On the one hand, patients suffering from many different diseases, according to their experiences and those of their treating physicians, often benefit greatly from cannabis-based medications, including:
- Chronic pain of various causes ranging from neuropathic pain to migraine
- Chronic inflammatory diseases such as Crohn’s disease or rheumatism
- Psychiatric disorders such as depression, obsessive-compulsive disorder and post-traumatic stress disorder
- Neurological disorders such as spasticity in multiple sclerosis, epilepsy and Tourette’s syndrome
- Lack of appetite and nausea of various causes
- Many other diseases such as irritable bowel syndrome, asthma and glaucoma.
On the other hand, we only have reliable evidence of efficacy based on large, well-designed randomised, controlled clinical trials for a few of these indications. For most possible medical applications, the scientific data is weak or even absent.
How courts deal with the cannabis dilemma
In many countries judges have been confronted with this dilemma, for example in Canada and Germany. They argued that patients should not have to decide between health and imprisonment and underlined the right of physical integrity.
In the year 2000 the Ontario Court of Appeal called Canada’s cannabis law ‘unconstitutional’ because it failed to take into account the needs of sick Canadians who use the drug as medicine. In the decision of 31 July it said that marijuana possession will be legal in Ontario if Parliament does not amend the law within 12 months. The court was ruling on the case of a Toronto epileptic, who used cannabis to treat his violent seizures. He was charged with cultivation of cannabis.
The judges stated that the court was convinced that the patient needs cannabis to control his seizures, and that he should have legal access to the drug. The three judges of the court found the outright ban of cannabis forced him to choose between his health and imprisonment.
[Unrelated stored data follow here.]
(** X20. The three outcomes of a waitlist submission from the idle state
    on a sound store. It ends in the success state exactly when the fields
    pass their checks, neither the address as typed nor the trimmed
    address is listed, and the store takes the write. It ends in the error
    state, the messages on the fields, the store and the effects left as
    they were, exactly when the fields pass and the address as typed is
    not listed, but the trimmed address is listed or the write throws; for
    an address without white space at its ends, as the input of type email
    delivers it, that is exactly when the write throws. In every other
    case the status stays idle and the errors of the validator are
    shown. *)
Theorem waitlist_outcomes (e : env) (store : storage) (s : Waitlist.state) :
  WaitlistStore.sound store ->
  Waitlist.status_ s = idle ->
  let f := Waitlist.formData s in
  let accepted :=
    WaitlistStore.fieldsPass f /\ ~ WaitlistStore.listed store (Waitlist.email f) in
  let taken := setItem e (WaitlistStore.appended e store f) = None in
  exists s' store' effs,
    Waitlist.handleSubmit e store s = Ok (s', store', effs) /\
    (Waitlist.status_ s' = success <->
     accepted /\ ~ WaitlistStore.listed store (JS.trim (Waitlist.email f)) /\ taken) /\
    (Waitlist.status_ s' = error <->
     accepted /\ (WaitlistStore.listed store (JS.trim (Waitlist.email f)) \/ ~ taken)) /\
    (JS.trim (Waitlist.email f) = Waitlist.email f ->
     (Waitlist.status_ s' = error <-> accepted /\ ~ taken)) /\
    (Waitlist.status_ s' = error ->
     Waitlist.errors s' = Waitlist.errors s /\ store' = store /\ effs = []) /\
    (Waitlist.status_ s' = idle <-> ~ accepted) /\
    (Waitlist.status_ s' = idle ->
     Waitlist.validate e store f = Ok (Waitlist.errors s') /\ Waitlist.errors s' <> ∅).
Proof.
  intros Hsound Hidle f accepted taken.
  destruct (OutcomeFacts.validate_sound e store f Hsound) as [[errs Hvalid] Hpass].
  fold accepted in Hpass.
  unfold WaitlistStore.sound in Hsound.
  subst taken. unfold WaitlistStore.listed in *. unfold WaitlistStore.appended.
  destruct (Waitlist.getWaitlistEntries store) as [| | | |items|] eqn:Hitems;
    try contradiction.
  destruct Hsound as [Hall _].
  unfold Waitlist.handleSubmit. cbv zeta. fold f. rewrite Hvalid. simpl.
  destruct (hasKeys errs) eqn:Hkeys.
  - assert (Hnot : ~ accepted).
    { intros Hacc. apply Hpass in Hacc. rewrite Hvalid in Hacc. injection Hacc as ->.
      by rewrite hasKeys_empty in Hkeys. }
    do 3 eexists. split; [reflexivity|]. simpl. rewrite Hidle.
    split; [split; [discriminate|tauto]|].
    split; [split; [discriminate|tauto]|].
    split; [intros _; split; [discriminate|tauto]|].
    split; [discriminate|].
    split; [tauto|]. intros _. split; [reflexivity|].
    intros ->. by rewrite hasKeys_empty in Hkeys.
  - apply hasKeys_false in Hkeys. subst errs.
    assert (Hacc : accepted) by by apply Hpass.
    destruct (StoreFacts.find_total e (JS.trim (Waitlist.email f)) items Hall)
      as [[x Hfound]|Hnone].
    + assert (Hin : In (JS.toLowerCase (JS.trim (Waitlist.email f)))
                      (WaitlistStore.addresses items))
        by (apply (StoreFacts.find_some_iff e _ _ Hall); eauto).
      erewrite WaitlistRun.save_duplicate; [|exact Hitems|exact Hfound].
      do 3 eexists. split; [reflexivity|]. simpl.
      split; [split; [discriminate|tauto]|].
      split; [tauto|].
      split.
      { intros Hplain. rewrite Hplain in Hin. destruct Hacc as [_ Hfresh]. tauto. }
      split; [by repeat split|].
      split; [split; [discriminate|tauto]|discriminate].
    + pose proof (StoreFacts.find_none_fresh _ _ _ Hnone) as Hfresh.
      destruct (setItem e (Json.JArr (items ++ [Waitlist.newEntry e
                  {| Waitlist.name := JS.trim (Waitlist.name f);
                     Waitlist.email := JS.trim (Waitlist.email f);
                     Waitlist.phone := JS.trim (Waitlist.phone f) |}])))
        as [message|] eqn:Hset.
      * assert (Hrefused : Some message <> None :> option string) by discriminate.
        erewrite WaitlistRun.save_refused; [|exact Hitems|exact Hnone|exact Hset].
        do 3 eexists. split; [reflexivity|]. simpl.
        split; [split; [discriminate|tauto]|].
        split; [tauto|].
        split; [tauto|].
        split; [by repeat split|].
        split; [split; [discriminate|tauto]|discriminate].
      * assert (Htaken : None = None :> option string) by reflexivity.
        erewrite WaitlistRun.save_fresh; [|exact Hitems|exact Hnone|exact Hset].
        do 3 eexists. split; [reflexivity|]. simpl.
        split; [tauto|].
        split; [split; [discriminate|tauto]|].
        split; [intros _; split; [discriminate|tauto]|].
        split; [discriminate|].
        split; [split; [discriminate|tauto]|discriminate].
Qed.

Lemma waitlist_outcomes_witness :
  let entry := Json.JObj [("email", Json.JStr "ann@x.com")] in
  let store := Parsed (Json.JArr [entry]) in
  WaitlistStore.sound store /\
  (exists s' store' effs,
     Waitlist.handleSubmit Sample.offline store (Sample.waitlistState "bob@x.com")
       = Ok (s', store', effs) /\
     Waitlist.status_ s' = success /\ effs = [Stored (Waitlist.getWaitlistEntries store')]) /\
  (exists s' effs,
     Waitlist.handleSubmit Sample.fullStore store (Sample.waitlistState "bob@x.com")
       = Ok (s', store, effs) /\
     Waitlist.status_ s' = error /\ Waitlist.errors s' = ∅ /\ effs = []) /\
  (exists s' effs,
     Waitlist.handleSubmit Sample.offline store (Sample.waitlistState "Ann@x.com")
       = Ok (s', store, effs) /\
     Waitlist.status_ s' = idle /\
     Waitlist.errors s' !! "email" = Some "This email address is already on the waitlist.").
Proof.
  intros entry store.
  assert (Hsound : WaitlistStore.sound store).
  { split; [repeat constructor; by exists "ann@x.com"|].
    apply NoDup_singleton. }
  destruct (waitlist_outcomes Sample.offline store (Sample.waitlistState "bob@x.com")
              Hsound eq_refl) as (s0 & store0 & effs0 & Hrun0 & _).
  destruct (waitlist_outcomes Sample.fullStore store (Sample.waitlistState "bob@x.com")
              Hsound eq_refl) as (s1 & store1 & effs1 & Hrun1 & _).
  destruct (waitlist_outcomes Sample.offline store (Sample.waitlistState "Ann@x.com")
              Hsound eq_refl) as (s2 & store2 & effs2 & Hrun2 & _).
  split; [exact Hsound|]. split; [|split].
  - exists s0, store0, effs0. vm_compute in Hrun0. injection Hrun0 as <- <- <-.
    split; [reflexivity|]. split; reflexivity.
  - exists s1, effs1. vm_compute in Hrun1. injection Hrun1 as <- <- <-.
    split; [reflexivity|]. split; [reflexivity|]. split; reflexivity.
  - exists s2, effs2. vm_compute in Hrun2. injection Hrun2 as <- <- <-.
    split; [vm_compute; reflexivity|]. split; reflexivity.
Defined.

(** ** Navigation *)

(** X21. A click on a navigation link of the header, with the effect that
    follows it, from a state with no anchor pending: the mobile menu is
    closed afterwards, no anchor is left pending, the page is the home
    page for a link that starts with a hash and the about page for any
    other link, and at most one scroll is made. For a link to a section
    whose element exists the scroll is smooth and goes to 80 pixels above
    the element; for a link to a section without element nothing is
    scrolled. *)
Theorem nav_link_click_settles
    (d : Nav.document) (isMobileMenuOpen : bool) (a : Nav.app) (href : string) :
  Nav.scrollToAnchor a = None ->
  let '(menu, a', scrolls) := Nav.click d isMobileMenuOpen a href in
  menu = false /\
  Nav.scrollToAnchor a' = None /\
  Nav.page_ a' = (match JS.stripPrefix "#" href with
                  | Some _ => Nav.home
                  | None => Nav.about
                  end) /\
  (List.length scrolls <= 1)%nat /\
  (forall anchor, JS.stripPrefix "#" href = Some anchor -> anchor <> EmptyString ->
     scrolls = match Nav.elementTop d anchor with
               | Some elementPosition =>
                   [{| Nav.top := elementPosition + Nav.pageYOffset d - 80;
                       Nav.behavior_ := Nav.smooth |}]
               | None => []
               end).
Proof.
  intros Hsettled. unfold Nav.click, Nav.handleNavClick.
  destruct a as [p anchor0]. simpl in Hsettled. subst anchor0.
  destruct (JS.stripPrefix "#" href) as [anchor|].
  - destruct anchor as [|c anchor].
    + destruct p, isMobileMenuOpen; simpl; repeat split; try lia; by intros ? [= <-].
    + destruct p, isMobileMenuOpen; simpl;
        (destruct (Nav.elementTop d (String c anchor)) eqn:Htop; simpl;
         repeat split; try lia; intros ? [= <-] _; by rewrite Htop).
  - destruct p, isMobileMenuOpen; simpl; repeat split; try lia; discriminate.
Qed.
Lemma slot_of_number (n : R) :
  (if negb (isFiniteN (Fin n)) then None
   else if falsyN (nfloor (Fin n / 100)) then None
        else Some (nfloor (Fin n / 100)))
  = if (Zfloor (n / 100) =? 0)%Z then None
    else Some (Fin (IZR (Zfloor (n / 100)))).
Proof.
  cbn [isFiniteN negb]. rewrite ndiv_fin by lra. cbn [nfloor].
  rewrite falsyN_IZR. reflexivity.
Qed.

(** X13: the slot decoded from a batting-order code is never 0, [NaN] or a
    fraction: it is null or a whole number other than 0, the number of
    hundreds of the code. *)
Theorem battingOrderSlot_never_zero (stringToNumber : string -> num)
    (bo : jsval) :
  battingOrderSlot stringToNumber bo = None
  \/ exists (n : R) (k : Z),
       jsNumber stringToNumber bo = Fin n
       /\ k = Zfloor (n / 100) /\ k <> 0%Z
       /\ battingOrderSlot stringToNumber bo = Some (Fin (IZR k)).
Proof.
  unfold battingOrderSlot. destruct (falsy bo); [left; reflexivity|].
  cbv zeta. destruct (jsNumber stringToNumber bo) as [n| | |] eqn:En;
    try (left; reflexivity).
  rewrite slot_of_number.
  destruct (Z.eqb_spec (Zfloor (n / 100)) 0) as [E|E]; [left; reflexivity|].
  right. exists n, (Zfloor (n / 100)). auto.
Qed.

(** X14: a batting-order code decodes to its hundreds.  Whatever holds the
    code (a string or a number), when it reads as the whole number
    100 * k + j with 0 <= j < 100 the decoded slot is k, and null when
    k = 0: the codes 100 to 199 of the first slot and its substitutes give
    1, the codes 900 to 999 give 9, the codes below 100 give null. *)
Theorem battingOrderSlot_decode (stringToNumber : string -> num)
    (bo : jsval) (k j : Z) :
  stringToNumber EmptyString = Fin 0 ->
  jsNumber stringToNumber bo = Fin (IZR (100 * k + j)) ->
  (0 <= j < 100)%Z ->
  battingOrderSlot stringToNumber bo
  = if (k =? 0)%Z then None else Some (Fin (IZR k)).
Proof.
  intros Hempty Hn Hj.
  assert (Hgen :
    (let n := jsNumber stringToNumber bo in
     if negb (isFiniteN n) then None
     else let q := nfloor (n / 100) in if falsyN q then None else Some q)
    = if (k =? 0)%Z then None else Some (Fin (IZR k))).
  { cbv zeta. rewrite Hn, slot_of_number, Zfloor_hundredth by assumption.
    reflexivity. }
  unfold battingOrderSlot. destruct (falsy bo) eqn:Hf; [|exact Hgen].
  (* a value that counts as false reads as 0 *)
  assert (Hz : (100 * k + j = 0)%Z).
  { destruct bo as [| |n|s]; cbn [falsy jsNumber] in Hf, Hn.
    - inversion Hn as [E]. symmetry in E. apply eq_IZR_R0 in E. exact E.
    - discriminate.
    - destruct n as [x| | |]; try discriminate. cbn [falsyN] in Hf.
      unfold req in Hf. destruct (Req_dec_T x 0) as [Ex|]; [|discriminate].
      inversion Hn as [E]. rewrite Ex in E. symmetry in E.
      apply eq_IZR_R0 in E. exact E.
    - apply String.eqb_eq in Hf. subst s. rewrite Hempty in Hn.
      inversion Hn as [E]. symmetry in E. apply eq_IZR_R0 in E. exact E. }
  assert (k = 0%Z) by lia. subst k. reflexivity.
Qed.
In 2005 the German Federal Administrative Court had to rule on the application of a multiple sclerosis sufferer who asked the government for an exemption from the narcotics law, which would allow him to use cannabis for self-medication. On 19 May the court ruled in favour of the patient writing that the ‘right of physical integrity cannot only be violated in that bodies of the state themselves produce an assault or inflict pain through their actions. The extent of protection of this fundamental right is also affected if the government takes measures to prevent a medical condition to be cured or at least be mitigated and thereby physical suffering is continued and maintained needlessly.’
In both cases these rulings finally forced and motivated the governments to change the law to allow seriously ill patients to get access to cannabis and to allow doctors to prescribe it.
How governments deal with that dilemma
Governments around the world are expected to work for the wellbeing of their citizens, including access to effective treatments. What does this mean in practice when it comes to medical use of cannabis and cannabinoids? Today, we see the whole spectrum of possible legal handlings of this dilemma in different countries.
Many governments still close their eyes and their citizens have no access to such a treatment. In some countries a limited number of patients may have access to cannabis-based medicines with an exemption from a government body. In other countries or states cannabis may be prescribed by doctors for certain indications, for which there is at least some scientific evidence. In other countries, cannabis-based medicines may be used without strict limitation to certain medical conditions, but based on efficacy in the specific case of serious illness. In most countries cannabis-based medicines are only available if formally approved for a certain indication.